(Beginning of Given data)
(* ===== verification/SettingsController.v ===== *)
(** * SettingsController: the administration of the settings

    src/native/server/controllers/src/settings_controller.cpp over
    [SettingsRepo], and the passphrase of the process in
    src/native/db/connection/src/sqlite_crypto.cpp.  [std::strtod], the
    environment and what SQLCipher answers are arguments. *)

From S2P Require Import Prelude Text Except Double Conflict Env Headers Fernet TokenStore Accounts Pricing RoutingStore.
From S2P Require Import StickyAffinity Table ApiKeys ApiKeyFilter KeysController SettingsRepo.
From Stdlib Require Import Floats.SpecFloat.
Import Text.Ascii.

(** ** settings_controller.h *)

Module Update.

Record DashboardSettingsUpdate := mkUpdate {
  theme : option bytes;
  sticky_threads_enabled : option bool;
  upstream_stream_transport : option bytes;
  prefer_earlier_reset_accounts : option bool;
  routing_strategy : option bytes;
  strict_lock_pool_continuations : option bool;
  locked_routing_account_ids : option (list bytes);
  openai_cache_affinity_max_age_seconds : option Z;
  import_without_overwrite : option bool;
  totp_required_on_login : option bool;
  api_key_auth_enabled : option bool;
  routing_headroom_weight_primary : option double;
  routing_headroom_weight_secondary : option double;
  routing_score_alpha : option double;
  routing_score_beta : option double;
  routing_score_gamma : option double;
  routing_score_delta : option double;
  routing_score_zeta : option double;
  routing_score_eta : option double;
  routing_success_rate_rho : option double;
  routing_plan_model_pricing_usd_per_million : option bytes;
  sync_cluster_name : option bytes;
  sync_site_id : option Z;
  sync_port : option Z;
  sync_discovery_enabled : option bool;
  sync_interval_seconds : option Z;
  sync_conflict_resolution : option bytes;
  sync_journal_retention_days : option Z;
  sync_tls_enabled : option bool;
  sync_require_handshake_auth : option bool;
  sync_cluster_shared_secret : option bytes;
  sync_tls_verify_peer : option bool;
  sync_tls_ca_certificate_path : option bytes;
  sync_tls_certificate_chain_path : option bytes;
  sync_tls_private_key_path : option bytes;
  sync_tls_pinned_peer_certificate_sha256 : option bytes;
  sync_schema_version : option Z;
  sync_min_supported_schema_version : option Z;
  sync_allow_schema_downgrade : option bool;
  sync_peer_probe_enabled : option bool;
  sync_peer_probe_interval_ms : option Z;
  sync_peer_probe_timeout_ms : option Z;
  sync_peer_probe_max_per_refresh : option Z;
  sync_peer_probe_fail_closed : option bool;
  sync_peer_probe_fail_closed_failures : option Z;
}.

End Update.

Module Payload.

Record DashboardSettingsPayload := mkPayload {
  theme : bytes;
  sticky_threads_enabled : bool;
  upstream_stream_transport : bytes;
  prefer_earlier_reset_accounts : bool;
  routing_strategy : bytes;
  strict_lock_pool_continuations : bool;
  locked_routing_account_ids : list bytes;
  openai_cache_affinity_max_age_seconds : Z;
  import_without_overwrite : bool;
  totp_required_on_login : bool;
  totp_configured : bool;
  api_key_auth_enabled : bool;
  routing_headroom_weight_primary : double;
  routing_headroom_weight_secondary : double;
  routing_score_alpha : double;
  routing_score_beta : double;
  routing_score_gamma : double;
  routing_score_delta : double;
  routing_score_zeta : double;
  routing_score_eta : double;
  routing_success_rate_rho : double;
  routing_plan_model_pricing_usd_per_million : bytes;
  sync_cluster_name : bytes;
  sync_site_id : Z;
  sync_port : Z;
  sync_discovery_enabled : bool;
  sync_interval_seconds : Z;
  sync_conflict_resolution : bytes;
  sync_journal_retention_days : Z;
  sync_tls_enabled : bool;
  sync_require_handshake_auth : bool;
  sync_cluster_shared_secret : bytes;
  sync_tls_verify_peer : bool;
  sync_tls_ca_certificate_path : bytes;
  sync_tls_certificate_chain_path : bytes;
  sync_tls_private_key_path : bytes;
  sync_tls_pinned_peer_certificate_sha256 : bytes;
  sync_schema_version : Z;
  sync_min_supported_schema_version : Z;
  sync_allow_schema_downgrade : bool;
  sync_peer_probe_enabled : bool;
  sync_peer_probe_interval_ms : Z;
  sync_peer_probe_timeout_ms : Z;
  sync_peer_probe_max_per_refresh : Z;
  sync_peer_probe_fail_closed : bool;
  sync_peer_probe_fail_closed_failures : Z;
}.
(End of Given data)
* _Exercise description_: An exact copy of the data is needed, running from its first line through the line that holds "locked_routing_account_ids : option", and nothing beyond that.

* _Exercise solution_:
(* ===== verification/SettingsController.v ===== *)
(** * SettingsController: the administration of the settings

    src/native/server/controllers/src/settings_controller.cpp over
    [SettingsRepo], and the passphrase of the process in
    src/native/db/connection/src/sqlite_crypto.cpp.  [std::strtod], the
    environment and what SQLCipher answers are arguments. *)

From S2P Require Import Prelude Text Except Double Conflict Env Headers Fernet TokenStore Accounts Pricing RoutingStore.
From S2P Require Import StickyAffinity Table ApiKeys ApiKeyFilter KeysController SettingsRepo.
From Stdlib Require Import Floats.SpecFloat.
Import Text.Ascii.

(** ** settings_controller.h *)

Module Update.

Record DashboardSettingsUpdate := mkUpdate {
  theme : option bytes;
  sticky_threads_enabled : option bool;
  upstream_stream_transport : option bytes;
  prefer_earlier_reset_accounts : option bool;
  routing_strategy : option bytes;
  strict_lock_pool_continuations : option bool;
  locked_routing_account_ids : option (list bytes);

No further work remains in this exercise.